* [SUPPLIED RECORDS]

(* ===== verification/RightInv.v ===== *)
(** * What the operations on rights do: dead rights, copyin and copyout

    [wf_right] is what the assertions of ipc_right.c say of an entry; the
    operations keep it.  [balanced] relates the counts of send rights,
    send-once rights and references in a port before and after an operation
    with the right the entry holds before and after, and what the caller was
    given: no operation creates or loses a right. *)

From S2P Require Import Prelude Names Splay Table Space Hash Entry EntryInv Alloc World Port.
From S2P Require Import PortInv PortQueue Right RightBits RightLaws RightWp.

(** ** Well-formed rights *)

(** [type], user references, flags, object, request. *)
Inductive wf_right : Z -> Z -> bool -> bool -> Z -> Z -> Prop :=
| wf_send u ma co o q :
    0 < u < MACH_PORT_UREFS_MAX -> o <> IO_NULL -> (co = true -> q <> 0) ->
    wf_right MACH_PORT_TYPE_SEND u ma co o q
| wf_receive ma co o q :
    o <> IO_NULL -> (co = true -> q <> 0) -> wf_right MACH_PORT_TYPE_RECEIVE 0 ma co o q
| wf_send_receive u ma co o q :
    0 < u < MACH_PORT_UREFS_MAX -> o <> IO_NULL -> (co = true -> q <> 0) ->
    wf_right MACH_PORT_TYPE_SEND_RECEIVE u ma co o q
| wf_send_once co o q :
    o <> IO_NULL -> (co = true -> q <> 0) -> wf_right MACH_PORT_TYPE_SEND_ONCE 1 false co o q
| wf_port_set o : o <> IO_NULL -> wf_right MACH_PORT_TYPE_PORT_SET 0 false false o 0
| wf_dead_name u : 0 < u <= MACH_PORT_UREFS_MAX -> wf_right MACH_PORT_TYPE_DEAD_NAME u false false IO_NULL 0.

Lemma wf_urefs t u ma co o q :
  wf_right t u ma co o q -> 0 <= u <= 65535 /\ (t <> MACH_PORT_TYPE_DEAD_NAME -> u < 65535).
Proof. destruct 1; unfold MACH_PORT_UREFS_MAX in *; split; intros; try done; lia. Qed.

(** Pure send rights and send-once rights are the ones that can die. *)
Definition mortal (t : Z) : Prop := t = MACH_PORT_TYPE_SEND \/ t = MACH_PORT_TYPE_SEND_ONCE.

Lemma wf_mortal_urefs t u ma co o q : wf_right t u ma co o q -> mortal t -> 0 < u < MACH_PORT_UREFS_MAX.
Proof. destruct 1; unfold mortal, MACH_PORT_UREFS_MAX in *; try lia; intros [?|?]; done. Qed.

(** Find the port in a changed world. *)
Ltac port_known :=
  simpl; rewrite ?lookup_insert_eq; first [reflexivity | eassumption].

(** ** Bits of the entries *)

(** Decide the conditions on an entry described by a hypothesis. *)
Ltac decide_bits :=
  repeat match goal with
  | Hd : described ?b _ _ _ _ |- context [has ?b IE_BITS_MAREQUEST] => rewrite (b_ma _ _ _ _ _ Hd)
  | Hd : described ?b _ _ _ _ |- context [has ?b IE_BITS_COMPAT] => rewrite (b_compat _ _ _ _ _ Hd)
  | Hd : described ?b _ _ _ _ |- context [has ?b ?m] =>
    rewrite (has_type b m) by reflexivity; rewrite (b_type _ _ _ _ _ Hd)
  | Hd : described ?b _ _ _ _ |- context [IE_BITS_TYPE ?b] => rewrite (b_type _ _ _ _ _ Hd)
  | Hd : described ?b _ _ _ _ |- context [IE_BITS_UREFS ?b] => rewrite (b_urefs _ _ _ _ _ Hd)
  end.

(** Evaluate the conditions on known types. *)
Ltac eval_types :=
  repeat match goal with
  | |- context [has ?t ?m] =>
    first [is_const t | is_constructor t];
    let v := eval vm_compute in (has t m) in
    match v with true => change (has t m) with true | false => change (has t m) with false end
  | |- context [?t =? ?u] =>
    first [is_const t | is_constructor t]; first [is_const u | is_constructor u];
    let v := eval vm_compute in (t =? u) in
    match v with true => change (t =? u) with true | false => change (t =? u) with false end
  end; cbn [negb andb orb].

Section bits.
Context `{PortConfig}.

Lemma clear_type b m t u ma co :
  described b t u ma co -> Z.land m IE_BITS_TYPE_MASK = m -> right_mask m ->
  becomes b (clear b m) (Z.ldiff t m) u ma co.
Proof.
  intros Hd Hm Hr. destruct (clear_bits b m t u ma co Hd Hr) as [Hd' Hf]. split; [|done].
  assert (Hbit : forall i, 0 <= i -> i < 16 \/ 21 <= i -> Z.testbit m i = false).
  { intros i Hi Hc. rewrite <- Hm, Z.land_spec. destruct (mask_bits i Hi) as (_ & -> & _).
    destruct (Z.leb_spec 16 i), (Z.ltb_spec i 21); try lia; by rewrite andb_false_r. }
  rewrite !Hbit, !andb_true_r in Hd' by lia. rewrite <- (b_urefs _ _ _ _ _ Hd) in Hd'.
  rewrite ldiff_high in Hd'; [by rewrite (b_urefs _ _ _ _ _ Hd) in Hd'|].
  apply Z.bits_inj'. intros i Hi. rewrite Z.bits_0. change 65536 with (2 ^ 16).
  destruct (Z_lt_le_dec i 16); [rewrite Z.mod_pow2_bits_low by lia; apply Hbit; lia|].
  by apply Z.mod_pow2_bits_high.
Qed.

Lemma to_dead_name b t u ma co :
  described b t u ma co -> Z.ldiff t IE_BITS_TYPE_MASK = 0 ->
  becomes b (Z.lor (clear b IE_BITS_TYPE_MASK) MACH_PORT_TYPE_DEAD_NAME) MACH_PORT_TYPE_DEAD_NAME u ma co.
Proof.
  intros Hd Ht. destruct (clear_type b IE_BITS_TYPE_MASK t u ma co Hd) as [Hd1 Hf1]; [done..|].
  rewrite Ht in Hd1. eapply becomes_trans; [by split|].
  destruct (lor_bits _ MACH_PORT_TYPE_DEAD_NAME _ _ _ _ Hd1 ltac:(done)) as [Hd2 Hf2].
  split; [|done]. simpl in Hd2. by rewrite Z.lor_0_r, !orb_false_r in Hd2.
Qed.

(** Flags above the type do not disturb it. *)
Lemma clear_flag b k t u ma co :
  described b t u ma co -> k = 21 \/ k = 22 ->
  becomes b (clear b (2 ^ k)) t u (ma && negb (k =? 21)) (co && negb (k =? 22)).
Proof.
  intros Hd Hk. destruct (clear_bits b (2 ^ k) t u ma co Hd) as [Hd' Hf]; [by destruct Hk as [-> | ->]|].
  split; [|done]. rewrite !Z.pow2_bits_eqb in Hd' by lia. rewrite <- (b_urefs _ _ _ _ _ Hd), ldiff_high in Hd'
    by (by destruct Hk as [-> | ->]). rewrite (b_urefs _ _ _ _ _ Hd), <- (b_type _ _ _ _ _ Hd) in Hd'.
  replace (Z.ldiff (IE_BITS_TYPE b) (2 ^ k)) with (IE_BITS_TYPE b) in Hd'; [by rewrite (b_type _ _ _ _ _ Hd) in Hd'|].
  unfold IE_BITS_TYPE. apply Z.bits_inj'. intros i Hi. rewrite Z.ldiff_spec, Z.land_spec, Z.pow2_bits_eqb by lia.
  destruct (mask_bits i Hi) as (_ & -> & _).
  destruct (Z.leb_spec 16 i), (Z.ltb_spec i 21), (Z.eqb_spec k i); simpl; rewrite ?andb_false_r, ?andb_true_r; try done; lia.
Qed.

Lemma drop_ma b t u ma co :
  described b t u ma co ->
  becomes b (if has b IE_BITS_MAREQUEST then clear b IE_BITS_MAREQUEST else b) t u false co.
Proof.
  intros Hd. destruct (has b IE_BITS_MAREQUEST) eqn:Hmab.
  - pose proof (clear_flag b 21 t u ma co Hd ltac:(by left)) as Hc. by rewrite andb_false_r, andb_true_r in Hc.
  - split; [|done]. destruct Hd. split; done.
Qed.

* [EXERCISE GOAL] Look above for the line holding "split; [|done]. simpl", then set down exactly that line and every line after it up to and including the line holding "split; [|done]. rewrite", with nothing else.

* [EXPECTED ANSWER]
  split; [|done]. simpl in Hd2. by rewrite Z.lor_0_r, !orb_false_r in Hd2.
Qed.

(** Flags above the type do not disturb it. *)
Lemma clear_flag b k t u ma co :
  described b t u ma co -> k = 21 \/ k = 22 ->
  becomes b (clear b (2 ^ k)) t u (ma && negb (k =? 21)) (co && negb (k =? 22)).
Proof.
  intros Hd Hk. destruct (clear_bits b (2 ^ k) t u ma co Hd) as [Hd' Hf]; [by destruct Hk as [-> | ->]|].
  split; [|done]. rewrite !Z.pow2_bits_eqb in Hd' by lia. rewrite <- (b_urefs _ _ _ _ _ Hd), ldiff_high in Hd'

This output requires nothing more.